The omakase experience feels like a fantastical sushi voyage, starring high-quality ingredients from Toyosu Fish Market in Japan and showcasing Lee’s method of dry-aging fish, with the sushi chefs as guides. The staff presents ingredients such as boxes of golden-hued uni from Hokkaido to diners, almost like a show and tell as guests eat their way through a menu with luxury elements like kaluga caviar and premium uni. A recent dinner offered bites such as katsuo, a cherrywood-smoked skipjack tuna; zuke, a 10-day dry-aged, soy-cured bluefin tuna; nama hotate, a Hokkaido scallop with flaky salt and colored sesame seeds from Kyoto; keiji sake, a hard-to-find dwarf salmon with the “richness and flavor” of full-sized salmon; and kegani chawanmushi, with horsehair crab and duck liver folded in and shaved autumn truffle on top.
The menu will change often based on the availability of ingredients but will focus on top-notch seafood. It doesn’t come cheap at $300 for the omakase experience, with no a la carte option to speak of, but it does offer something new. “What I’m doing is something a little different from what other sushi shops are doing: really just focusing on depth of flavor, texture,” Lee says. “If people already know dry-aging meat, steaks, stuff like that, it’s almost the same concept. What I’m doing is just drawing out moisture, more flavor development, mainly on the texture of the fish.”
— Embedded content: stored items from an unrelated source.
(** * mapel.elections.distances_ : dispatch and scheduling of election distances

    A shallow embedding of [distances_.py]: the identifier parser
    [_extract_distance_id], the two metric registries, the dispatchers
    [get_distance], [get_approval_distance] and [get_ordinal_distance], and
    the two schedulers [run_single_process] and [run_multiple_processes].

    Python objects live in a store addressed by references, so that a metric
    mutating the election it was handed is visible to everybody holding the
    same reference, and [copy.deepcopy] allocates a fresh object.  Exceptions
    are explicit outcomes, and they leave the store and the matrices as they
    were when they were raised.

    The three matrices are dictionaries of rows, one row dictionary of its
    own per instance; an instance identifier is a string.  The floats are the
    values of an unspecified type, compared by equality.  [tqdm] only shows
    the progress of the loop and is left out. *)

From stdpp Require Import gmap strings list fin_maps sorting.
From Stdlib Require Import ZArith Ascii.

Open Scope string_scope.
#[local] Set Warnings "-clear-no-such-hyp".

(** ** Outcomes of Python code *)

Inductive exn : Type :=
  | TypeError (msg : string)
  | ValueError (msg : string)
  | KeyError (key : string)
  | SystemError (msg : string)
  | MetricError (msg : string).

Inductive res (A : Type) : Type :=
  | Ok (a : A)
  | Raise (e : exn).
Arguments Ok {A} a.
Arguments Raise {A} e.

#[global] Instance res_ret : MRet res := λ A a, Ok a.
#[global] Instance res_bind : MBind res := λ A B f r,
  match r with
  | Ok a => f a
  | Raise e => Raise e
  end.

(** ** Classes of the instances

    [type(x) is C] compares classes by identity.  [Subclass name base] is a
    class declared as [class name(base)]; [OtherClass] is any class outside
    the two election hierarchies. *)

Inductive PyClass : Type :=
  | ApprovalElection
  | OrdinalElection
  | Subclass (name : string) (base : PyClass)
  | OtherClass (name : string).

#[global] Instance PyClass_eq_dec : EqDecision PyClass.
Proof. solve_decision. Defined.

Inductive Family : Type := Approval | Ordinal.

#[global] Instance Family_eq_dec : EqDecision Family.
Proof. solve_decision. Defined.

(** The family an instance belongs to by inheritance, as [isinstance] sees
    it. *)
Fixpoint family_of (c : PyClass) : option Family :=
  match c with
  | ApprovalElection => Some Approval
  | OrdinalElection => Some Ordinal
  | Subclass _ base => family_of base
  | OtherClass _ => None
  end.

Definition family_class (f : Family) : PyClass :=
  match f with
  | Approval => ApprovalElection
  | Ordinal => OrdinalElection
  end.

(** A strict subclass of one of the two election classes. *)
Definition strict_subclass (c : PyClass) : Prop :=
  match c with
  | Subclass _ base => is_Some (family_of base)
  | _ => False
  end.

(** ** Strings: [sep in s] and [s.split(sep)] for a one-character [sep] *)

Fixpoint str_contains (sep : ascii) (s : string) : bool :=
  match s with
  | EmptyString => false
  | String c s' => if Ascii.eqb c sep then true else str_contains sep s'
  end.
Still, the experience isn’t intimidating. Case in point: the soundtrack. The music on the speakers is what the chefs like to listen to during prep, Lee says. Bob Marley, A Tribe Called Quest, Tears for Fears, and Robert Palmer songs keep diners moving through the meal, and engaging with one another and the chefs behind the counter. “My whole end goal is to have the best sushi ingredients and the best sushi experience,” Lee says. “Eating at a lot of these top-end sushi restaurants, if you sit there and those chefs are not engaging, you pay $500 to $600 per person and you stare at the chef for three hours — and that’s not fun to me. Going out should be fun. It should not be intimidating, but it should be intimate with your guests.”
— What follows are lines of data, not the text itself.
(** * stock-backtest-fundamental: the processor module

    A shallow embedding of [src/app/processor.py]: the schema gate
    [validate_input_message] and the scorer [compute_fundamental_signal],
    over Python dictionaries (finite maps with string keys), IEEE-754
    binary64 numbers (the Standard Library's [spec_float] at precision 53)
    and a logger modelled as an append-only list of records. *)

From Stdlib Require Import ZArith QArith Qabs Qpower Bool Ascii Lia.
From Stdlib Require Import SpecFloat.
From stdpp Require Import gmap strings list fin_maps.

Set Warnings "-register-all".
Local Open Scope Z_scope.

(** ** Python floats: IEEE-754 binary64 *)

Module Float.

Definition prec : Z := 53.
Definition emax : Z := 1024.

Definition add : spec_float → spec_float → spec_float := SFadd prec emax.
Definition sub : spec_float → spec_float → spec_float := SFsub prec emax.

(** [gt x y] is Python's [x > y] on floats: false when either side is
    a NaN. *)
Definition gt (x y : spec_float) : bool := SFltb y x.

(** The double nearest to the fraction [n / d] (ties to the even
    mantissa), with sign [s]; [0 <= n] and [0 < d]. *)
Definition of_ratio (s : bool) (n d : Z) : spec_float :=
  let '(q, e, l) := SFdiv_core_binary prec emax n 0 d 0 in
  binary_round_aux prec emax s q e l.

(** The double nearest to the decimal [m * 10 ^ e] with sign [s];
    [0 <= m]. *)
Definition of_decimal (s : bool) (m e : Z) : spec_float :=
  match e with
  | Zneg p => of_ratio s m (10 ^ Zpos p)
  | _ => of_ratio s (m * 10 ^ e) 1
  end.

(** A decimal literal of the source text, [m * 10 ^ e], read as the
    nearest double: [2.0] is [lit 20 (-1)]. *)
Definition lit (m e : Z) : spec_float := of_decimal (m <? 0) (Z.abs m) e.

(** [int.__float__]: the nearest double, [None] (an OverflowError) when
    it is out of the finite range. *)
Definition of_int (z : Z) : option spec_float :=
  match binary_normalize prec emax z 0 false with
  | S754_infinity _ => None
  | f => Some f
  end.

(** Integer division of [n] by [d > 0] to the nearest integer, ties to
    the even one. *)
Definition div_half_even (n d : Z) : Z :=
  let q := n / d in
  match 2 * (n mod d) ?= d with
  | Lt => q
  | Gt => q + 1
  | Eq => if Z.even q then q else q + 1
  end.

(** The decimal digits [round] keeps: the integer nearest to
    [m * 2 ^ e * 10 ^ ndigits]. *)
Definition scaled (m : positive) (e ndigits : Z) : Z :=
  div_half_even (Zpos m * 10 ^ ndigits * 2 ^ Z.max e 0) (2 ^ Z.max (- e) 0).

(** The builtin [round(x, ndigits)] on a float, for [0 <= ndigits]:
    the exact binary value is rounded to [ndigits] decimal places, and
    the decimal result is read back as the nearest double.  NaNs,
    infinities and zeros round to themselves. *)
Definition round (x : spec_float) (ndigits : Z) : spec_float :=
  match x with
  | S754_finite s m e => of_ratio s (scaled m e ndigits) (10 ^ ndigits)
  | _ => x
  end.

(** The representable doubles: the mantissa is canonical for the
    exponent and the exponent is in range. *)
Definition valid (x : spec_float) : bool := valid_binary prec emax x.

(** The exact rational value of a finite double. *)
Definition to_Q (x : spec_float) : Q :=
  match x with
  | S754_finite s m e =>
      let v := inject_Z (Zpos m) * (2 # 1) ^ e in
      if s then - v else v
  | _ => 0
  end%Q.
New to the experience for those who’ve dined at Akiko’s is cocktails. There will be sake, of course, if that’s your preference — as well as wine, beer, and spirits — but beverage director Quade Marshall, most recently of Rickhouse, is bringing 20 years of industry experience to the cocktail options at both Friends Only and the upcoming Akiko’s at Avery Lane. At Friends Only, he’s focusing on “curated classics with our own twist,” he says, incorporating Japanese ingredients as he makes drinks to compliment the omakase menu. The signature Manhattan riff is dubbed the Cocomelon — named for Lee’s daughter and her favorite children’s show — using a Suntory Toki as a delicate base for the drink. The Foreign Delegate, meanwhile, is Marshall’s take on an 1890s cocktail called the Japanese Cocktail, with cognac as the base, house-made toasted white sesame orgeat, lemon juice, Jamaican-style bitters, and black dots of sesame oil with activated charcoal floating on top as an aromatic component.
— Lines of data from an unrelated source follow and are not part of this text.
Fixpoint walk_fuel (fuel : nat) a (mod_ : ref) (seen : list ref)
  : option (Arena Ext * list ref) :=
  match fuel with
  | O => None
  | S fuel' =>
      if JsSet.has seen mod_ then Some (a, seen)
      else
        let seen := JsSet.add seen mod_ in
        let a := alter visit mod_ a in
        foldM (λ '(a, seen) importer,
                 if follow (node a importer) mod_
                 then walk_fuel fuel' a importer seen
                 else Some (a, seen))
              (a, seen) (ModuleNode.importers (node a mod_))
  end.

(** An edge the walk goes along, and what it reaches. *)
Definition walk_edge a (x y : ref) : Prop :=
  y ∈ ModuleNode.importers (node a x) ∧ follow (node a y) x = true.

Definition walk_reach a : ref → ref → Prop := rtc (walk_edge a).

(** A set of nodes that the walk cannot leave. *)
Definition walk_closed a (seen : list ref) : Prop :=
  ∀ x y, x ∈ seen → walk_edge a x y → y ∈ seen.

(** The arena after the nodes of [seen' ∖ seen] were visited. *)
Definition visited (seen seen' : list ref) a a' : Prop :=
  length a' = length a ∧
  ∀ x, node a' x =
       if decide (x ∈ seen' ∧ (x ∉ seen) ∧ x < length a) then visit (node a x)
       else node a x.

Hypothesis visit_importers :
  ∀ n, ModuleNode.importers (visit n) = ModuleNode.importers n.
Hypothesis visit_follow : ∀ n m, follow (visit n) m = follow n m.

Lemma visited_refl seen a : visited seen seen a a.
Proof.
  split; [done|]. intros x. rewrite decide_False; [done|]. tauto.
Qed.

Lemma visited_trans s1 s2 s3 a1 a2 a3 :
  (∀ x, x ∈ s1 → x ∈ s2) → (∀ x, x ∈ s2 → x ∈ s3) →
  visited s1 s2 a1 a2 → visited s2 s3 a2 a3 → visited s1 s3 a1 a3.
Proof.
  intros S12 S23 [L12 V12] [L23 V23]. split; [congruence|].
  intros x. rewrite V23, V12, L12.
  pose proof (S12 x). pose proof (S23 x).
  destruct (decide (x ∈ s2)); repeat case_decide; try done; exfalso; tauto.
Qed.

Lemma visited_edges seen seen' a a' (x y : ref) :
  visited seen seen' a a' → walk_edge a' x y ↔ walk_edge a x y.
Proof.
  intros [_ V]. unfold walk_edge. rewrite !V.
  destruct (decide (x ∈ seen' ∧ (x ∉ seen) ∧ x < length a)),
           (decide (y ∈ seen' ∧ (y ∉ seen) ∧ y < length a));
    by rewrite ?visit_importers, ?visit_follow.
Qed.

Lemma visited_reach seen seen' a a' (x y : ref) :
  visited seen seen' a a' → walk_reach a' x y ↔ walk_reach a x y.
Proof.
  intros V. unfold walk_reach. split; intros R.
  - induction R as [|x y z E _ IH]; [done|].
    eapply rtc_l; [|exact IH]. exact (proj1 (visited_edges _ _ _ _ x y V) E).
  - induction R as [|x y z E _ IH]; [done|].
    eapply rtc_l; [|exact IH]. exact (proj2 (visited_edges _ _ _ _ x y V) E).
Qed.

Lemma visited_first seen a (m : ref) :
  m ∉ seen → visited seen (JsSet.add seen m) a (alter visit m a).
Proof.
  intros Hm. split; [apply length_alter|]. intros x.
  destruct (decide (m = x)) as [<-|Hne].
  - rewrite node_alter_total. case_decide as Hl.
    + rewrite decide_True; [done|]. rewrite JsSet.elem_of_add. tauto.
    + rewrite decide_False; [done|]. tauto.
  - rewrite node_alter_ne by done. rewrite decide_False; [done|].
    rewrite JsSet.elem_of_add. intros ([?|?]&?&?); [done|]. by subst.
Qed.

(** The walk returns when the fuel exceeds the number of live nodes not
    seen yet; it visits exactly the new members of [seen], all of which
    are reached from [mod_] and have their followed importers in [seen]. *)
Lemma walk_fuel_spec (fuel : nat) : ∀ a (mod_ : ref) seen,
  length (unseen (length a) seen) < fuel →
  ∃ a' seen',
    walk_fuel fuel a mod_ seen = Some (a', seen') ∧
    visited seen seen' a a' ∧
    (∀ x, x ∈ seen → x ∈ seen') ∧ mod_ ∈ seen' ∧
    (∀ x, x ∈ seen' → x ∉ seen →
          walk_reach a mod_ x ∧ ∀ y, walk_edge a x y → y ∈ seen') ∧
    length (unseen (length a) seen') ≤ length (unseen (length a) seen).
Proof.
  induction fuel as [|fuel IH]; intros a m seen Hfuel; [lia|].
  cbn [walk_fuel].
  destruct (JsSet.has seen m) eqn:Hseen.
  { apply JsSet.has_true in Hseen. exists a, seen.
    split_and!; [done|apply visited_refl|done..]. }
  apply JsSet.has_false in Hseen.
  set (a1 := alter visit m a). set (seen1 := JsSet.add seen m).
  pose proof (visited_first seen a m Hseen) as V1. fold a1 seen1 in V1.
  assert (ModuleNode.importers (node a1 m) = ModuleNode.importers (node a m))
    as Himp by (subst a1; by apply node_alter_field).
  rewrite Himp.
  assert (∀ x, x ∈ seen → x ∈ seen1) as S1
    by (intros x Hx; apply JsSet.elem_of_add; by left).
  assert (m ∈ seen1) as Hm1 by (apply JsSet.elem_of_add; by right).
  assert (length (unseen (length a) seen1) ≤ length (unseen (length a) seen))
    as Hle1 by (by apply unseen_add_le).
  (* the loop over the importers *)
  assert (∀ imps a2 seen2,
    visited seen1 seen2 a1 a2 → (∀ x, x ∈ seen1 → x ∈ seen2) →
    (m < length a → length (unseen (length a) seen2) < fuel) →
    (¬ m < length a → imps = []) →
    ∃ a' seen',
      foldM (λ '(a, seen) importer,
               if follow (node a importer) m
               then walk_fuel fuel a importer seen
               else Some (a, seen)) (a2, seen2) imps = Some (a', seen') ∧
      visited seen2 seen' a2 a' ∧
      (∀ x, x ∈ seen2 → x ∈ seen') ∧
      (∀ i, i ∈ imps → follow (node a i) m = true → i ∈ seen') ∧
      (∀ x, x ∈ seen' → x ∉ seen2 →
            (∃ i, i ∈ imps ∧ follow (node a i) m = true ∧ walk_reach a i x) ∧
            ∀ y, walk_edge a x y → y ∈ seen') ∧
      length (unseen (length a) seen') ≤ length (unseen (length a) seen2))
    as Hloop.
  { induction imps as [|i imps IHi]; intros a2 seen2 V2 S2 Hf Hdead;
      cbn [foldM].
    { exists a2, seen2. split_and!; [done|apply visited_refl|done| | |done].
      - by intros i []%elem_of_nil.
      - done. }
    assert (m < length a) as Hlive.
    { apply dec_stable. intros Hn. by specialize (Hdead Hn). }
    specialize (Hf Hlive).
    assert (visited seen seen2 a a2) as V02
      by (eapply visited_trans; [| |exact V1|exact V2]; done).
    assert (length a2 = length a) as L2 by (by destruct V02).
    assert (follow (node a2 i) m = follow (node a i) m) as ->.
    { destruct V02 as [_ V]. rewrite V. case_decide; [apply visit_follow|done]. }
    destruct (follow (node a i) m) eqn:Hfol.
    - destruct (IH a2 i seen2) as (a3 & seen3 & -> & V3 & S3 & Hi3 & C3 & Hle3);
        [by rewrite L2|].
      rewrite L2 in Hle3.
      destruct (IHi a3 seen3) as (a' & seen' & -> & V' & S' & Hi' & C' & Hle').
      { eapply visited_trans; [| |exact V2|exact V3]; done. }
      { auto. }
      { intros _. lia. }
      { intros Hn. done. }
      exists a', seen'.
      split_and!; [done| |auto| | |lia].
      + eapply visited_trans; [| |exact V3|exact V']; done.
      + intros j [->|Hj]%elem_of_cons Hfj; [auto|by apply Hi'].
      + intros x Hx Hx2. destruct (decide (x ∈ seen3)) as [Hx3|Hx3].
        * destruct (C3 x Hx3 Hx2) as [R3 E3]. split.
          -- exists i. split; [by left|]. split; [done|].
             exact (proj1 (visited_reach _ _ _ _ i x V02) R3).
          -- intros y Hy. apply S'. apply E3.
             exact (proj2 (visited_edges _ _ _ _ x y V02) Hy).
        * destruct (C' x Hx Hx3) as [(j & Hj & Hfj & Rj) E']. split; [|done].
          exists j. split; [by right|done].
    - destruct (IHi a2 seen2) as (a' & seen' & -> & V' & S' & Hi' & C' & Hle');
        [done..|by intros _|done|].
      exists a', seen'. split_and!; [done..| | |done].
      + intros j [->|Hj]%elem_of_cons Hfj; [congruence|by apply Hi'].
      + intros x Hx Hx2. destruct (C' x Hx Hx2) as [(j & Hj & Hfj & Rj) E'].
        split; [|done]. exists j. split; [by right|done]. }
  destruct (Hloop (ModuleNode.importers (node a m)) a1 seen1)
    as (a' & seen' & -> & V' & S' & Hi' & C' & Hle').
  { apply visited_refl. }
  { done. }
  { intros Hlive. pose proof (unseen_add_lt (length a) seen m Hseen Hlive).
    fold seen1 in H. lia. }
  { intros Hdead. by apply importers_dangling. }
  exists a', seen'. split_and!; [done| |auto|auto| |lia].
  - eapply visited_trans; [| |exact V1|exact V']; done.
  - intros x Hx Hx0. destruct (decide (x = m)) as [->|Hne].
    + split; [apply rtc_refl|]. intros y [Hy Hfy]. by apply Hi'.
    + assert (x ∉ seen1) as Hx1.
      { subst seen1. rewrite JsSet.elem_of_add. tauto. }
      destruct (C' x Hx Hx1) as [(i & Hi & Hfi & Ri) E']. split; [|done].
      eapply rtc_l; [|exact Ri]. by split.
Qed.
Landing a seat at Friends Only may be a bit more difficult than your average sushi spot, however; much like the name, seats will be offered first to those on the Akiko’s email list, and any seats leftover will be released to the public on Tock. With two seatings each night for ten diners, it’ll be a tough reservation to score, but Lee says the experience will only get better with time. “It’s going to continue to evolve,” Lee says. “It’s going to be a really special place for Akiko’s regulars, and hopefully some of the people from the community and public can enjoy, too.”
Friends Only (1501 California Street) is reservation only, open Wednesday through Saturday for two seatings each night.